Poor movement is an interesting addition to the puzzle and one that has come under scrutiny lately as many want to take shots at the idea that having a decent movement base to draw from can potentially limit your chances of getting injured.
I tend to see many of these arguments being one-sided, with advocates arguing either for or against the issue. I’d rather take the middle ground and say that (a) we probably don’t know exactly why most injuries happen and (b) it is probably a combination of all of the things above instead of just taking a myopic view and saying that one thing is the only thing or one thing is more important than anything else. As stated earlier, if you have great movement but poor fitness, you are no more bullet proof than the guy with great fitness but less of a movement base.
Theory of Movement Reserve
With all of this in mind it led me to come up with my idea of what I call movement reserve.
What this basically means is that the athletes who do have a well-developed movement capacity appear to have a little bit larger physiological buffer zone when the circumstances are not perfect and the stars are not all aligned.
Obviously we do all we can to manage stress but no situation is 100% perfect. If the team has to fly across country, the plane is delayed getting in, everyone misses dinner, and then they don’t get a good night sleep, the head coach cannot just go to the other head coach and say, “Our team is really exhausted. Do you think we can put the game off until tomorrow so that we have another day to rest?” It just doesn’t happen! And, as an athlete, if a coach says “you have to play”…you have to play! Even if that means you are a little bit tired, the HRV numbers are poor, and your level of stress is high.
In these instances, when there is more fatigue/stress than usual and when their body is not fully recovered/rested, it is the athlete with better movement capacity (and better general strength) that can get in the game and challenge their bodies knowing that their physiological buffer zone is a little bit greater than the guy who, when trying to push himself and operate under a high level of fatigue, doesn’t have the ability to manage his bodies ranges of motion and joint positions.
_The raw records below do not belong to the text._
(** ** Decimal numbers *)

Lemma digits_value_char a n s :
  (n < 10)%N → digits_value a (String (pretty_N_char n) s) = digits_value (a * 10 + Z.of_N n) s.
Proof.
  intros Hn. assert (n = 0 ∨ n = 1 ∨ n = 2 ∨ n = 3 ∨ n = 4 ∨ n = 5 ∨ n = 6 ∨ n = 7 ∨ n = 8 ∨ n = 9)%N as Hc by lia.
  repeat destruct Hc as [->|Hc]; try subst; reflexivity.
Qed.

Lemma digits_value_go n s : digits_value 0 (pretty_N_go n s) = digits_value (Z.of_N n) s.
Proof.
  revert s. induction (N.lt_wf_0 n) as [n _ IH]; intros s.
  destruct (decide (n = 0)%N) as [->|Hn]; [done|].
  rewrite pretty_N_go_step, IH by (lia || apply N.div_lt; lia).
  rewrite digits_value_char by (apply N.mod_lt; lia). f_equal.
  rewrite (N.div_mod n 10) at 3 by lia. lia.
Qed.

(** Printing and parsing a number, with leading zeros or without. *)
Lemma digits_value_pretty (n : N) : digits_value 0 (pretty n) = Some (Z.of_N n).
Proof. unfold pretty, pretty_N. case_decide as Hn; [by subst|]. apply digits_value_go. Qed.

(** [fmt.Sprintf("%02d", i)] *)
Definition pad2 (i : nat) : string :=
  let digits := pretty (N.of_nat i) in
  if (String.length digits <? 2)%nat then "0" ++ digits else digits.

Lemma pad2_inj i j : pad2 i = pad2 j → i = j.
Proof.
  assert (∀ i, digits_value 0 (pad2 i) = Some (Z.of_nat i)) as Hp.
  { intros k. unfold pad2. destruct (_ <? _)%nat.
    - change (digits_value 0 (pretty (N.of_nat k)) = Some (Z.of_nat k)). rewrite digits_value_pretty. f_equal. lia.
    - rewrite digits_value_pretty. f_equal. lia. }
  intros E. pose proof (Hp i) as Hi. rewrite E, Hp in Hi. injection Hi as Hi. lia.
Qed.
In a nut shell, when the chips are on the line, when the athlete starts to fatigue those with the greater movement capacity have some movement reserve to fall back on. I believe that this may be one of the reasons why when looking at the research on the Functional Movement Screen it appears to be most valid in the NFL population. This is a group of people who are trying to push their body to the max limit of its capacity and do so under some considerable amount of fatigue.
If you take the time to do all of the things above:
- Manage stress with a good training and recovery program
- Develop fitness – work capacity, strength, power, etc – to adequately prepare for the season
- Enhance movement reserve – ensure that joint ranges of motion, mobility, joint stability, etc, are healthy - and then integrate of all of these things into systematic whole body movements to help increase the physiological buffer zone
you have a much better chance (in my opinion at least) to keep athletes as healthy as possible.
Look at all the factors of the athlete and try not to get stuck in the black & white arguments. Nothing in the body is as simple as that. Allow the body to express its complexity and embrace the grey area between the black & white by accepting the fact that no one has all of the answers (and maybe never will).